In che modo la Rete e i social network hanno influito sulle relazioni amorose?

«Con la sua offerta enorme il web ha aumentato a dismisura la difficoltà di riconoscere la cornice in cui ci si sta muovendo e, quindi, di prevedere come proseguiranno le cose. Chi ti contatta online vuole una storia di una notte o una relazione stabile? Questa incapacità di decifrare le intenzioni altrui aumenta il rischio che le aspettative di due persone non coincidano. Inoltre, oggi si cerca di non mostrarsi “appiccicosi”, di non proiettare il bisogno che si ha dell’altro come requisito chiave delle relazioni, specie all’inizio. Ma questo impedisce a chi lo desidera di chiedere un impegno. Magari lo vuoi, però non osi dirlo. E il silenzio alimenta altri equivoci. E poi, anche quando una relazione sembra avviata, dato che non c’è sanzione morale per chi lascia senza preavviso o sparisce, aumenta il rischio che i membri di una coppia interpretino in modo diverso il legame o che uno dei due di colpo cambi idea».

Con quali conseguenze?

«Nonostante la disinvoltura con cui si può aver iniziato una relazione, essere respinti o scaricati fa male e può minare la propria dignità e il senso del proprio valore. Per questo, come in finanza una serie di perdite genera prudenza, in un’ottica di investimento emotivo dopo una serie di storie finite male adottiamo contromisure strategiche per evitare il rischio. Il che vuol dire che sempre più tendiamo a uscire da una relazione al primo malessere, cioè molto prima di capire in che direzione si sta andando, per tutelare la nostra integrità emotiva. Decidere di andarsene fa sentire soggetti attivi, decisori, capaci di “trovare di meglio”, anziché vittime. In più, evita di esprimere la propria insoddisfazione e vulnerabilità all’altro, cosa che è una potenziale minaccia alla propria autonomia e autostima».

Il lockdown ha impedito però che gli incontri online portassero subito a un rapporto sessuale. Non è un vantaggio?

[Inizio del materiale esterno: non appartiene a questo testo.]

#[global] Set Default Goal Selector "!".

Declare Scope sponge_scope.
Delimit Scope sponge_scope with sponge.
#[global] Open Scope sponge_scope.

Create HintDb sponge.
Create Rewrite HintDb sponge_rw.

(** ** Machine integers: a value of a [w]-bit unsigned type is a [Z] in
    [0, 2^w), a conversion to it is the reduction modulo [2^w] of the C++
    standard; [s32] is the (modular) conversion to [int]. *)

Definition wrapu (w z : Z) : Z := z `mod` 2 ^ w.

Abbreviation u8 := (wrapu 8).
Abbreviation u16 := (wrapu 16).
Abbreviation u32 := (wrapu 32).
Abbreviation u64 := (wrapu 64).

Definition s32 (z : Z) : Z := (z + 2 ^ 31) `mod` 2 ^ 32 - 2 ^ 31.

Definition INT_MAX : Z := 2 ^ 31 - 1.
Definition SIZE_MAX : Z := 2 ^ 64 - 1.

(** What [main] returns. *)
Definition EXIT_SUCCESS : Z := 0.
Definition EXIT_FAILURE : Z := 1.

(** [ssize_t(x)] for a 64-bit value. *)
Definition s64 (z : Z) : Z := (z + 2 ^ 63) `mod` 2 ^ 64 - 2 ^ 63.

(** A C++ [bool] converted to an integer or tested from one. *)
Definition nonzero (z : Z) : bool := negb (z =? 0)%Z.

(** ** Bytes: a [char] of a [std::string] is a [byte]. *)

Abbreviation byte := Byte.byte.
Abbreviation bytes := (list byte).

#[export] Instance byte_eq_dec : EqDecision byte := Byte.byte_eq_dec.

(** [uint8_t(c)] *)
Definition b2z (b : byte) : Z := Z.of_N (Byte.to_N b).

(** [static_cast<char>(v)] *)
Definition z2b (z : Z) : byte :=
  default Byte.x00 (Byte.of_N (Z.to_N (u8 z))).

(** A string literal of the source. *)
Definition lit (s : string) : bytes := list_byte_of_string s.

(** [size()] of a string, a vector or a deque. *)
Definition zlen {A} (l : list A) : Z := Z.of_nat (length l).

(** [l[i]] with an index of an integer type; [None] is out of range. *)
Definition znth {A} (l : list A) (i : Z) : option A :=
  if (0 <=? i)%Z then l !! Z.to_nat i else None.

(** [l[i] = x]; [None] is out of range. *)
Definition zset {A} (l : list A) (i : Z) (x : A) : option (list A) :=
  if (0 <=? i)%Z && (i <? zlen l)%Z then Some (<[Z.to_nat i := x]> l) else None.

Definition ztake {A} (n : Z) (l : list A) : list A := take (Z.to_nat n) l.
Definition zdrop {A} (n : Z) (l : list A) : list A := drop (Z.to_nat n) l.

(** ** Outcomes: what a C++ call does. *)

(** The exceptions the source throws or lets through. *)
Inductive exn : Type :=
  | out_of_range (what : string)
  | runtime_error (what : bytes)
  | length_error (what : string)
  | invalid_argument (what : string)
  | bad_array_new_length
  | unix_error (attempt : bytes) (error : Z)
  | tagged_error (category attempt : bytes) (error_code : Z)
  | ByteStreamExpectationViolation (msg : bytes).

(** A call returns, throws, has undefined behaviour, or (for a loop that is
    given a bound on its iterations) does not return within the bound. *)
Inductive outcome (A : Type) : Type :=
  | Ret (a : A)
  | Throw (e : exn)
  | Undef
  | NoFuel.
Arguments Ret {A} a.
Arguments Throw {A} e.
Arguments Undef {A}.
Arguments NoFuel {A}.

#[export] Instance outcome_ret : MRet outcome := fun A a => Ret a.
#[export] Instance outcome_bind : MBind outcome := fun A B f m =>
  match m with
  | Ret a => f a
  | Throw e => Throw e
  | Undef => Undef
  | NoFuel => NoFuel
  end.
#[export] Instance outcome_fmap : FMap outcome := fun A B f m =>
  match m with
  | Ret a => Ret (f a)
  | Throw e => Throw e
  | Undef => Undef
  | NoFuel => NoFuel
  end.

(** ** Stateful calls: the state survives an exception, as in C++. *)

Definition M (S A : Type) : Type := S -> outcome A * S.

#[export] Instance M_ret {S} : MRet (M S) := fun A a s => (Ret a, s).
#[export] Instance M_bind {S} : MBind (M S) := fun A B f m s =>
  match m s with
  | (Ret a, s') => f a s'
  | (Throw e, s') => (Throw e, s')
  | (Undef, s') => (Undef, s')
  | (NoFuel, s') => (NoFuel, s')
  end.

Definition get {S} : M S S := fun s => (Ret s, s).
Definition gets {S A} (f : S -> A) : M S A := fun s => (Ret (f s), s).
Definition modify {S} (f : S -> S) : M S unit := fun s => (Ret tt, f s).
Definition throw {S A} (e : exn) : M S A := fun s => (Throw e, s).
Definition undefined {S A} : M S A := fun s => (Undef, s).
Definition out_of_fuel {S A} : M S A := fun s => (NoFuel, s).

(** A pure call that can fail, inside a stateful one. *)
Definition lift {S A} (o : outcome A) : M S A := fun s => (o, s).

(** [try { m } catch (e) { h }] *)
Definition try_catch {S A} (m : M S A) (h : exn -> M S A) : M S A := fun s =>
  match m s with
  | (Throw e, s') => h e s'
  | r => r
  end.

Definition when {S} (b : bool) (m : M S unit) : M S unit :=
  if b then m else mret tt.

(** [a; b] for statements without a value. *)
Notation "m ';;;' k" := (mbind (fun _ => k) m)
  (at level 100, k at level 200, right associativity) : sponge_scope.

(** A call on a part of a larger state. *)
Definition zoom {S T A} (view : S -> T) (upd : T -> S -> S) (m : M T A) : M S A :=
  fun s => let '(r, t) := m (view s) in (r, upd t s).

(** The state after a call, and its outcome. *)
Definition exec {S A} (m : M S A) (s : S) : S := snd (m s).
Definition result {S A} (m : M S A) (s : S) : outcome A := fst (m s).

(** A call that returns or throws, rather than going wrong or running out of
    fuel. *)
Definition returns {A} (o : outcome A) : Prop :=
  match o with Ret _ | Throw _ => True | Undef | NoFuel => False end.

(** From a state satisfying [I] the call returns or throws, and leaves a state
    satisfying [I] either way: the form an invariant has when exceptions keep
    the state. *)
Definition safe {S A} (I : S -> Prop) (m : M S A) : Prop :=
  forall s, I s -> I (exec m s) /\ returns (result m s).

(** From a state satisfying [P]: where the call returns, what it returns and
    the state it leaves satisfy [Q], and where it throws, the exception
    satisfies [E]. *)
Definition attempts {S A} (E : exn -> Prop) (P : S -> Prop) (m : M S A) (Q : A -> S -> Prop) :
    Prop :=
  forall s, P s -> match m s with
                   | (Ret a, s') => Q a s'
                   | (Throw e, _) => E e
                   | _ => True
                   end.

(** ** Automation *)

Ltac munfold :=
  unfold try_catch, when, zoom, lift, get, gets, modify, throw, undefined,
    out_of_fuel, exec, result, mbind, M_bind, mret, M_ret,
    outcome_bind, outcome_ret, fmap, outcome_fmap in *.

Tactic Notation "msimpl" := munfold; simpl in *.

Ltac zcase :=
  match goal with
  | |- context [(?a <? ?b)%Z] => destruct (Z.ltb_spec a b)
  | |- context [(?a <=? ?b)%Z] => destruct (Z.leb_spec a b)
  | |- context [(?a =? ?b)%Z] => destruct (Z.eqb_spec a b)
  | |- context [(?a >? ?b)%Z] => rewrite (Z.gtb_ltb a b)
  | |- context [(?a >=? ?b)%Z] => rewrite (Z.geb_leb a b)
  end.

(** Case analysis on every integer comparison of the goal, closing the
    contradictory branches. *)
Ltac zcases := repeat (zcase; try lia).

(** Splits a conjunction and closes the parts that are immediate. *)
Ltac splits := split_and!; try done; try lia.

(** ** Lemmas on integers *)

Section Integers.
Local Open Scope Z_scope.

Lemma wrapu_small (w z : Z) : 0 <= z < 2 ^ w -> wrapu w z = z.
Proof. apply Z.mod_small. Qed.
(** C33. Errors are sticky but not stable: once an error is set, and until
    the client sets another, every call returns 0 and consumes nothing; the
    error keeps its value exactly if every call fits what is left, and is
    otherwise overwritten with [PacketTooShort]. *)
Theorem errors_sticky_not_stable p ops :
  NetParser.wf p -> Forall NetParser.valid_op ops -> no_set_error ops ->
  NetParser.get_error p <> NoError ->
  exists p', NetParser.run ops p = (Ret (map (fun _ => 0) ops), p') /\
    NetParser.error p' = true /\ NetParser.rest p' = NetParser.rest p /\
    NetParser.get_error p' =
      (if forallb (fun o => NetParser.need o <=? zlen (NetParser.rest p)) ops
       then NetParser.get_error p else PacketTooShort).
Proof.
  intros Hwf Hval Hno Hne. pose proof (run_reference ops p Hwf Hval) as H.
  rewrite ref_run_sticky in H by done. destruct H as (p' & E & _ & He & Hr).
  exists p'. split_and!; try done. apply error_true. rewrite He. by case_match.
Qed.

(** A checksum error reported as a short packet. *)
Lemma errors_sticky_not_stable_witness :
  exists p', NetParser.run [NetParser.ParseInt 4]
      (NetParser.mk (Buffer.of_string (lit "ab")) BadChecksum) = (Ret [0], p') /\
    NetParser.error p' = true /\ NetParser.rest p' = lit "ab" /\
    NetParser.get_error p' = PacketTooShort.
Proof.
  exact (errors_sticky_not_stable (NetParser.mk (Buffer.of_string (lit "ab")) BadChecksum)
    [NetParser.ParseInt 4] ltac:(by vm_compute)
    ltac:(repeat (apply Forall_cons_2; [simpl; lia|]); apply Forall_nil_2)
    ltac:(repeat (apply Forall_cons_2; [done|]); apply Forall_nil_2)
    ltac:(discriminate)).
Defined.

«Sì, il distanziamento sociale lascia meno margine di manovra ai flirt casuali e alle avventure di una notte, mettendo la fiducia al centro delle relazioni, se non altro perché devi fidarti di come uno sconosciuto affronta i rischi del contagio. Insomma, ha ridotto lo spazio per le relazioni indefinite, provvisorie, sfocate. Dopo questa esperienza forse le persone vorranno qualcuno con cui, eventualmente, confinarsi alla prossima ondata. Non qualcuno con cui divertirsi per una sera».

In libreria

Nel saggio “La fine dell’amore – Sociologia delle relazioni negative“, in uscita per Codice edizioni il 17 giugno, la sociologa israeliana Eva Illuoz ha indagato il motivo per cui oggi le storie d’amore sono all’insegna della precarietà.